• _INSTRUCTIONS FOR THE TASK_: Entries follow. Return each line that contains the word "negb".

* * *

(** The words [lo], ..., [hi - 1] of the buffer, read through the unsafe cast on a
    little-endian machine, and xored into the state. *)
Fixpoint xor_words (k : nat) (lo : nat) (a buf : list Z) : option (list Z) :=
  match k with
  | O => Some a
  | S k' =>
      w ← LE_Uint64 (drop (8 * lo) buf);
      a ← xor_at a lo w;
      xor_words k' (S lo) a buf
  end.

Definition xorInUnaligned (a buf : list Z) : option (list Z) :=
  if decide (buf = []) then None
  else
    let n := length buf in
    a ← (if (72 <=? n)%nat then xor_words 9 0 a buf else Some a);
    a ← (if (104 <=? n)%nat then xor_words 4 9 a buf else Some a);
    a ← (if (136 <=? n)%nat then xor_words 4 13 a buf else Some a);
    a ← (if (144 <=? n)%nat then xor_words 1 17 a buf else Some a);
    if (168 <=? n)%nat then xor_words 3 18 a buf else Some a.

Definition maxRate : nat := 168.

(** The state in memory. *)
Definition lane_bytes (a : list Z) : list Z := mjoin (le_put 8 <$> a).

(** [copy(buf, ab[:])] with [ab] the first [maxRate] bytes of the state. *)
Definition copyOutUnaligned (a buf : list Z) : list Z :=
  let n := Nat.min (length buf) maxRate in
  take n (lane_bytes a) ++ drop n buf.

(** ** sha3.go *)

Inductive spongeDirection := spongeAbsorbing | spongeSqueezing.

(** [buf] is nil or the window [storage[off : off+len]]. *)
Record state := mkState {
  st_a : list Z;
  st_buf : option (nat * nat);
  rate : nat;
  dsbyte : Z;
  storage : list Z;
  outputLen : nat;
  st_dir : spongeDirection
}.

Definition with_a (d : state) (a : list Z) : state :=
  mkState a (st_buf d) (rate d) (dsbyte d) (storage d) (outputLen d) (st_dir d).
Definition with_buf (d : state) (b : nat * nat) : state :=
  mkState (st_a d) (Some b) (rate d) (dsbyte d) (storage d) (outputLen d) (st_dir d).
Definition with_storage (d : state) (s : list Z) : state :=
  mkState (st_a d) (st_buf d) (rate d) (dsbyte d) s (outputLen d) (st_dir d).
Definition with_dir (d : state) (x : spongeDirection) : state :=
  mkState (st_a d) (st_buf d) (rate d) (dsbyte d) (storage d) (outputLen d) x.

Definition buf_window (d : state) : nat * nat := default (0, 0)%nat (st_buf d).
Definition buf_bytes (d : state) : list Z := take (buf_window d).2 (drop (buf_window d).1 (storage d)).

(** [d.storage[lo:hi]] *)
Definition storage_window (lo hi : nat) : option (nat * nat) :=
  if decide (lo <= hi <= maxRate)%nat then Some (lo, hi - lo)%nat else None.

(** [d.buf = append(d.buf, b...)] within the capacity of the window; growing
    beyond it, which would detach [buf] from [storage], is not modelled. *)
Definition append_buf (d : state) (b : list Z) : option state :=
  let '(off, len) := buf_window d in
  if decide (off + len + length b <= maxRate)%nat
  then Some (with_buf (with_storage d (memcpy (storage d) (off + len) b)) (off, len + length b)%nat)
  else None.

Definition Reset (d : state) : state :=
  with_buf (with_dir (with_a d (replicate 25 0)) spongeAbsorbing) (0, 0)%nat.
(* ===== verification/Bitutil.v ===== *)
(** * Sparse compression and bulk bit operations (src/common/bitutil)

    [compress.go], which the bloom-bits database uses to store its vectors, and
    the word-wise operations of [bitutil.go].  Go's [[]byte] seen through a
    [[]uintptr] keeps the length of the byte slice as its number of words, so a
    word-wise write is checked against the wrong bound; the destination is
    modelled together with the memory behind it. *)
From S2P Require Import Prelude.

(** ** compress.go *)

Inductive error := errMissingData | errUnreferencedData | errExceededTarget | errZeroContent.

(** [1 << byte(7-i%8)] *)
Definition mask (i : nat) : Z := Z.shiftl 1 (Z.of_nat (7 - i mod 8)).

(** The loop over the input: sets the bit of every non-zero byte and gathers it. *)
Fixpoint encode_loop (i : nat) (data nonZeroBitset nonZeroBytes : list Z) : option (list Z * list Z) :=
  match data with
  | [] => Some (nonZeroBitset, nonZeroBytes)
  | b :: data' =>
      if b =? 0 then encode_loop (S i) data' nonZeroBitset nonZeroBytes
      else
        x ← nonZeroBitset !! (i / 8)%nat;
        nonZeroBitset ← store nonZeroBitset (i / 8)%nat (Z.lor x (mask i));
        encode_loop (S i) data' nonZeroBitset (nonZeroBytes ++ [b])
  end.

Fixpoint encode (fuel : nat) (data : list Z) : option (list Z) :=
  match fuel with
  | O => None
  | S fuel' =>
      match data with
      | [] => Some []
      | [b] => Some (if b =? 0 then [] else data)
      | _ =>
          '(nonZeroBitset, nonZeroBytes) ←
            encode_loop 0 data (replicate ((length data + 7) / 8) 0) [];
          if decide (length nonZeroBytes = 0%nat) then Some []
          else
            e ← encode fuel' nonZeroBitset;
            Some (e ++ nonZeroBytes)
      end
  end.

Definition bitsetEncodeBytes (data : list Z) : option (list Z) := encode (S (length data)) data.

Definition CompressBytes (data : list Z) : option (list Z) :=
  out ← bitsetEncodeBytes data;
  Some (if decide (length out < length data)%nat then out else data).

(** The loop that distributes the non-zero bytes, [n] positions from [i] on. *)
Fixpoint decode_loop (n i : nat) (nonZeroBitset data decomp : list Z) (ptr : nat)
    : outcome error (list Z * nat) :=
  match n with
  | O => Ok (decomp, ptr)
  | S n' =>
      b ← or_panic (nonZeroBitset !! (i / 8)%nat);
      if Z.land b (mask i) =? 0 then decode_loop n' (S i) nonZeroBitset data decomp ptr
      else
        guard_err (length data <=? ptr)%nat errMissingData;;
        guard_err (length decomp <=? i)%nat errExceededTarget;;
        x ← or_panic (data !! ptr);
        guard_err (x =? 0) errZeroContent;;
        decomp ← or_panic (store decomp i x);
        decode_loop n' (S i) nonZeroBitset data decomp (S ptr)
  end.
Lemma recoverPlain_ok h r s vb homestead a :
  recoverPlain h (Some r) (Some s) (Some vb) homestead = Ok a <->
  (Z.abs vb = 27 \/ Z.abs vb = 28) /\ in_range r s homestead /\
  exists pub, Ecrecover h (be_put 32 r ++ be_put 32 s ++ [Z.abs vb - 27]) = Some (4 :: pub) /\ a = account pub.
Proof.
  rewrite recoverPlain_cases. case_bool_decide as Hv; [|split; [done|tauto] ]. simpl.
  destruct (ValidateSignatureValues 0 r s homestead) eqn:Hr.
  - apply ValidateSignatureValues_iff in Hr as [Hr _]. destruct (Ecrecover h _) as [l|].
    + split.
      * intros E. split; [done|]. split; [done|]. repeat case_match; simplify_eq. eauto.
      * intros (_ & _ & pub & [= ->] & ->). done.
    + split; [done|]. by intros (_ & _ & pub & ? & _).
  - split; [done|]. intros (_ & Hr' & _). by rewrite (proj2 (ValidateSignatureValues_iff 0 r s homestead)) in Hr by auto.
Qed.

(** ** Chain identifiers *)

Lemma BitLen_64 v : 0 <= v -> (BitLen v <=? 64) = (v <? 2 ^ 64).
Proof.
  intros Hv. unfold BitLen. destruct (Z.eqb_spec v 0) as [->|Hn]; [done|]. rewrite Z.abs_eq by done.
  pose proof (Z.log2_lt_pow2 v 64 ltac:(lia)). destruct (Z.leb_spec (Z.log2 v + 1) 64), (Z.ltb_spec v (2 ^ 64)); try done; lia.
Qed.

(** The values of V that name the chain [c]. *)
Lemma deriveChainId_recovery v c : 0 <= v -> 0 <= c -> v <> 27 -> v <> 28 ->
  deriveChainId v = c /\ (Z.abs (v - c * 2 - 8) = 27 \/ Z.abs (v - c * 2 - 8) = 28) <->
  v = 2 * c + 35 \/ v = 2 * c + 36.
Proof.
  intros Hv Hc H1 H2. unfold deriveChainId. rewrite BitLen_64 by done. destruct (Z.ltb_spec v (2 ^ 64)) as [Hl|Hl].
  - unfold big_Uint64, u64. rewrite Z.abs_eq, (Z.mod_small v) by lia.
    rewrite (proj2 (Z.eqb_neq v 27)), (proj2 (Z.eqb_neq v 28)) by done. simpl.
    destruct (Z.lt_ge_cases v 35).
    + replace (v - 35) with ((v - 35 + 2 ^ 64) + (-1) * 2 ^ 64) by lia. rewrite Z_mod_plus_full, Z.mod_small by lia.
      pose proof (Z.div_mod (v - 35 + 2 ^ 64) 2 ltac:(lia)). pose proof (Z.mod_pos_bound (v - 35 + 2 ^ 64) 2 ltac:(lia)). lia.
    + rewrite Z.mod_small by lia.
      pose proof (Z.div_mod (v - 35) 2 ltac:(lia)). pose proof (Z.mod_pos_bound (v - 35) 2 ltac:(lia)). lia.
  - pose proof (Z.div_mod (v - 35) 2 ltac:(lia)). pose proof (Z.mod_pos_bound (v - 35) 2 ltac:(lia)). lia.
Qed.

(** What the methods of the transaction type have to answer. *)
Record tx_methods : Prop := mkTxMethods {
  Protected_V t v : data_V t = Some v -> 0 <= v -> Protected t = true <-> v <> 27 /\ v <> 28;
  ChainId_V t v : data_V t = Some v -> Protected t = true -> ChainId t = deriveChainId v
}.
Context (HT : tx_methods).

(** A transaction with all of its signature values. *)
Definition signed_with (t : txdata) (r s v : Z) : Prop :=
  data_R t = Some r /\ data_S t = Some s /\ data_V t = Some v /\ 0 <= v.

Lemma eip155_Sender_ok c t r s v a : signed_with t r s v -> 0 <= c -> v <> 27 -> v <> 28 ->
  signer_Sender (NewEIP155Signer (Some c)) t = Ok a <->
  (v = 2 * c + 35 \/ v = 2 * c + 36) /\ in_range r s true /\
  exists h pub, signer_Hash (NewEIP155Signer (Some c)) t = Some h /\
    Ecrecover h (be_put 32 r ++ be_put 32 s ++ [v - 2 * c - 35]) = Some (4 :: pub) /\ a = account pub.
Proof.
  intros (Hr & Hs & Hv & H0) Hc H1 H2. unfold TxSigning.signer_Sender, NewEIP155Signer. cbn [default from_option id].
  assert (Protected t = true) as HP by (by apply (Protected_V HT t v)). rewrite HP, (ChainId_V HT t v Hv HP). cbn [negb].
  pose proof (deriveChainId_recovery v c H0 Hc H1 H2) as Hd.
  destruct (Z.eqb_spec (deriveChainId v) c) as [Hid|Hid].
  2:{ split; [done|]. intros (Hv' & _). by apply Hd in Hv' as [? _]. }
  cbn [negb]. rewrite guard_err_pass, Hv, Hr, Hs, or_panic_bind. change (id c) with c.
  destruct (signer_Hash _ t) as [h|]; [|split; [done|]; by intros (_ & _ & h & pub & ? & _)].
  rewrite or_panic_bind, recoverPlain_ok. split.
  - intros (Hb & Hi & pub & E & ->). assert (v = 2 * c + 35 \/ v = 2 * c + 36) as Hv' by (by apply Hd).
    split; [done|]. split; [done|]. exists h, pub. split; [done|]. split; [|done]. rewrite <-E. do 4 f_equal. lia.
  - intros (Hv' & Hi & h' & pub & [= <-] & E & ->). apply Hd in Hv' as Hv''. split; [tauto|]. split; [done|].
    exists pub. split; [|done]. rewrite <-E. do 4 f_equal. lia.
Qed.
(* ===== verification/LogIndex.v ===== *)
(** * The index of bloom bits (src/xdn/bloombits.go, src/core/database_util.go)

    The indexer that writes one compressed bit vector for each bit of the
    filter and each section of blocks, and the service that reads them back. *)
From S2P Require Import State Prelude Sha3 Types Rlp StateCodec HeaderHash Bitutil Bloom.

(** ** database_util.go *)

(** A key-value store. *)
Notation KV := (gmap (list Z) (list Z)).

Definition headerPrefix : list Z := [0x68].
Definition numSuffix : list Z := [0x6e].
Definition bloomBitsPrefix : list Z := [0x42].

Definition encodeBlockNumber (number : Z) : list Z := be_put 8 number.
Definition canonical_key (number : Z) : list Z := headerPrefix ++ encodeBlockNumber number ++ numSuffix.

Definition GetCanonicalHash (db : KV) (number : Z) : Hash :=
  let data := default [] (db !! canonical_key number) in
  if decide (length data = 0%nat) then zeroHash else BytesToHash data.

Definition WriteCanonicalHash (db : KV) (hash : Hash) (number : Z) : KV := <[canonical_key number := hash]> db.

(** Ten bytes behind the prefix, filled with the bit and the section. *)
Definition bloom_key (bit section : Z) (head : Hash) : list Z :=
  let key := bloomBitsPrefix ++ replicate 10 0 ++ head in
  memcpy (memcpy key 1 (be_put 2 bit)) 3 (be_put 8 section).
(** Blocks whose filter does not match have no matching logs. *)
Lemma found_nothing n : lo <= n <= hi -> bloom_hit (bl n) addresses topics = false -> found n = [].
Proof.
  intros Hn Hb. destruct (hn_block _ _ Hh n Hn) as (h & hash & _ & _ & _ & Hc & Hbl). rewrite Hbl in Hb. unfold found.
  destruct (filter _ (mjoin (rs n))) as [|l logs] eqn:Ef; [done|].
  assert (l ∈ filter (fun l => log_hit addresses topics l = true) (mjoin (rs n))) as Hl by (rewrite Ef; left).
  apply list_elem_of_filter in Hl as [Hhit Hl]. by rewrite (log_hit_bloom _ _ _ _ _ Hc Hl Hhit) in Hb.
Qed.

Lemma found_in_select P l : (forall n, n ∈ l -> lo <= n <= hi) -> (forall n, P n = bloom_hit (bl n) addresses topics) ->
  found_in (select P l) = found_in l.
Proof.
  intros Hl HP. induction l as [|n l IH]; [done|]. rewrite select_cons. unfold found_in in *. cbn [mbind list_bind].
  destruct (P n) eqn:En; cbn [mbind list_bind]; rewrite IH by (intros; apply Hl; by right); [done|].
  rewrite found_nothing; [done|apply Hl; left|by rewrite <-HP].
Qed.

Lemma unindexed_loop_found end_ m fuel : forall begin_ logs, lo <= begin_ \/ hi < begin_ -> (Z.to_nat (hi - begin_ + 1) < fuel)%nat ->
  unindexed_loop fuel b (filter_at begin_ end_ m) hi logs =
  Some (logs ++ found_in (range begin_ hi), None, filter_at (Z.max begin_ (hi + 1)) end_ m).
Proof.
  induction fuel as [|fuel IH]; intros begin_ logs Hb Hf; [lia|]. cbn [unindexed_loop f_begin filter_at].
  rewrite (i64_small hi) by lia. destruct (Z.ltb_spec hi begin_) as [Hd|Hd].
  - rewrite range_nil by done. rewrite app_nil_r. by rewrite Z.max_l by lia.
  - destruct (hn_block _ _ Hh begin_ ltac:(lia)) as (h & hash & H1 & H2 & H3 & Hc & Hbl). rewrite H1.
    cbn [f_addresses f_topics filter_at]. rewrite bloomFilter_spec, some_bind, <-Hbl. rewrite (i64_small (begin_ + 1)) by lia.
    change (mkFilter begin_ end_ addresses topics m) with (filter_at begin_ end_ m).
    change (set_begin (filter_at begin_ end_ m) ?x) with (filter_at x end_ m).
    rewrite (range_cons begin_) by done. change (found_in (begin_ :: ?l)) with (found begin_ ++ found_in l).
    destruct (bloom_hit (bl begin_) addresses topics) eqn:Ehit.
    + rewrite (checkMatches_found _ _ _ begin_ h hash H1 H2 H3), some_bind. rewrite app_assoc, IH by lia. by rewrite !Z.max_r by lia.
    + rewrite (found_nothing begin_), IH by (done || lia). by rewrite !Z.max_r by lia.
Qed.

Lemma range_within x y n : lo <= x -> y <= hi -> n ∈ range x y -> lo <= n <= hi.
Proof. intros ?? ?%elem_of_range. lia. Qed.

Lemma indexedLogs_found end_ m e : good_rules m -> (forall x, rules_match x m = bloom_hit x addresses topics) ->
  0 <= e <= hi -> e < SECTIONS * Z.of_nat SIZE ->
  indexedLogs unaligned wordSize b (filter_at lo end_ m) e =
  Some (found_in (range lo e), None, filter_at (e + 1) end_ m).
Proof.
  intros Hg Hm He Hs. unfold indexedLogs. cbn [f_matcher f_begin filter_at]. destruct (hn_size _ _ Hh) as [Hp H8].
  assert (u64 lo = lo) as -> by (apply Z.mod_small; lia).
  rewrite (Start_finds unaligned wordSize SIZE Hw H8 Hp (vectors b) bl m Hg lo e); [|lia..|].
  - rewrite some_bind. change (mkFilter lo end_ addresses topics m) with (filter_at lo end_ m).
    rewrite indexed_loop_found; [|intros n Hn; apply list_elem_of_filter in Hn as [_ Hn]; by eapply range_within; [| |exact Hn]; lia|done].
    cbn [app]. do 3 f_equal. apply found_in_select; [intros n; apply range_within; lia|]. intros n. apply Hm.
  - intros s0 Hs0. apply (hn_index _ _ Hh). pose proof (Z.div_pos lo (Z.of_nat SIZE) ltac:(lia) ltac:(lia)).
    assert (e / Z.of_nat SIZE < SECTIONS); [|lia]. apply Z.div_lt_upper_bound; lia.
Qed.
(* ===== verification/ChainDb.v ===== *)
(** * The database of the chain (src/core/database_util.go)

    Headers, total difficulties, block numbers and the canonical chain in a
    key-value store, under the keys the node uses.  What one accessor writes
    its reader returns, and no accessor touches what another one wrote. *)
From S2P Require Import State Prelude Sha3 Types Rlp RlpStream StateCodec HeaderHash Bitutil Bloom LogIndex Clique.

(** ** Keys *)

Definition headHeaderKey : list Z := [76; 97; 115; 116; 72; 101; 97; 100; 101; 114].
Definition headBlockKey : list Z := [76; 97; 115; 116; 66; 108; 111; 99; 107].
Definition tdSuffix : list Z := [0x74].
Definition blockHashPrefix : list Z := [0x48].

Definition headerKey (hash : Hash) (number : Z) : list Z := headerPrefix ++ encodeBlockNumber number ++ hash.
Definition td_key (hash : Hash) (number : Z) : list Z := headerPrefix ++ encodeBlockNumber number ++ hash ++ tdSuffix.
Definition number_key (hash : Hash) : list Z := blockHashPrefix ++ hash.

(** ** Hashes and numbers *)

Definition stored_hash (db : KV) (key : list Z) : Hash :=
  let data := default [] (db !! key) in
  if decide (length data = 0%nat) then zeroHash else BytesToHash data.

Definition GetHeadHeaderHash (db : KV) : Hash := stored_hash db headHeaderKey.
Definition GetHeadBlockHash (db : KV) : Hash := stored_hash db headBlockKey.
Definition WriteHeadHeaderHash (db : KV) (hash : Hash) : KV := <[headHeaderKey := hash]> db.
Definition WriteHeadBlockHash (db : KV) (hash : Hash) : KV := <[headBlockKey := hash]> db.
Definition DeleteCanonicalHash (db : KV) (number : Z) : KV := delete (canonical_key number) db.

Definition missingNumber : Z := 0xffffffffffffffff.

Definition GetBlockNumber (db : KV) (hash : Hash) : Z :=
  let data := default [] (db !! number_key hash) in
  if negb (length data =? 8)%nat then missingNumber else be_get data.

(** ** Headers *)

(** [rlp.Decode] of a reader over the bytes; what follows the value is left
    alone. *)
Definition Decode_with {A} (dec : SM A) (b : list Z) : option A :=
  match (dec (NewStream b)).1 with inl a => Some a | inr _ => None end.

(** A struct: the fields between [List] and [ListEnd]. *)
Definition struct_decoder {A} (fields : SM A) : SM A :=
  _ ← List_;
  a ← fields;
  _ ← ListEnd;
  mret a.

Section Codec.
Context {AS : AddressSize}.

Definition header_fields : SM Header :=
  parent ← decodeByteArray 32; uncle ← decodeByteArray 32; coinbase ← decodeByteArray AddressLength;
  root ← decodeByteArray 32; tx ← decodeByteArray 32; receipt ← decodeByteArray 32; bloom ← decodeByteArray 256;
  difficulty ← decodeBigInt; number ← decodeBigInt; limit ← decodeBigInt; used ← decodeBigInt; time ← decodeBigInt;
  extra ← Bytes; nonce ← decodeByteArray 8; plot ← decodeByteArray 8; gensig ← decodeByteArray 32;
  base ← decodeBigInt; dead ← decodeBigInt; last ← decodeBigInt;
  mret (mkHeader parent uncle coinbase root tx receipt bloom (Some difficulty) (Some number) (Some limit) (Some used)
    (Some time) extra nonce plot gensig (Some base) (Some dead) (Some last)).

Definition GetHeader (db : KV) (hash : Hash) (number : Z) : option Header :=
  let data := default [] (db !! headerKey hash number) in
  if decide (length data = 0%nat) then None else Decode_with (struct_decoder header_fields) data.

(** The result tells whether the header could be encoded. *)
Definition WriteHeader (db : KV) (header : Header) : option (bool * KV) :=
  match EncodeToBytes (header_value header) with
  | Panic => None
  | Err _ => Some (false, db)
  | Ok data =>
      hash ← Header_Hash header;
      n ← Number header;
      let encNum := encodeBlockNumber (big_Uint64 n) in
      let db := <[number_key hash := encNum]> db in
      Some (true, <[headerPrefix ++ encNum ++ hash := data]> db)
  end.

Definition DeleteHeader (db : KV) (hash : Hash) (number : Z) : KV :=
  delete (headerKey hash number) (delete (number_key hash) db).

(** ** Total difficulties *)

Definition GetTd (db : KV) (hash : Hash) (number : Z) : option Z :=
  let data := default [] (db !! td_key hash number) in
  if decide (length data = 0%nat) then None else Decode_with decodeBigInt data.

Definition WriteTd (db : KV) (hash : Hash) (number : Z) (td : Z) : option (bool * KV) :=
  match EncodeToBytes (VBig (Some td)) with
  | Panic => None
  | Err _ => Some (false, db)
  | Ok data => Some (true, <[td_key hash number := data]> db)
  end.

Definition DeleteTd (db : KV) (hash : Hash) (number : Z) : KV := delete (td_key hash number) db.

(** ** FindCommonAncestor *)

(** One step towards the genesis block. *)
Definition db_parent (db : KV) (h : Header) : option (option Header) :=
  n ← Number h;
  Some (GetHeader db (ParentHash h) (u64 (big_Uint64 n - 1))).

(** [for n := ...; a.Number.Uint64() > n; { a = parent }]; the inner [None] is
    the nil header that is returned at once. *)
Fixpoint lower (fuel : nat) (db : KV) (a : Header) (n : Z) : option (option Header) :=
  match fuel with
  | O => None
  | S fuel' =>
      an ← Number a;
      if n <? big_Uint64 an then
        p ← db_parent db a;
        match p with None => Some None | Some a => lower fuel' db a n end
      else Some (Some a)
  end.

* * *

• _ANSWER_:
  assert (Protected t = true) as HP by (by apply (Protected_V HT t v)). rewrite HP, (ChainId_V HT t v Hv HP). cbn [negb].
  cbn [negb]. rewrite guard_err_pass, Hv, Hr, Hs, or_panic_bind. change (id c) with c.
  if negb (length data =? 8)%nat then missingNumber else be_get data.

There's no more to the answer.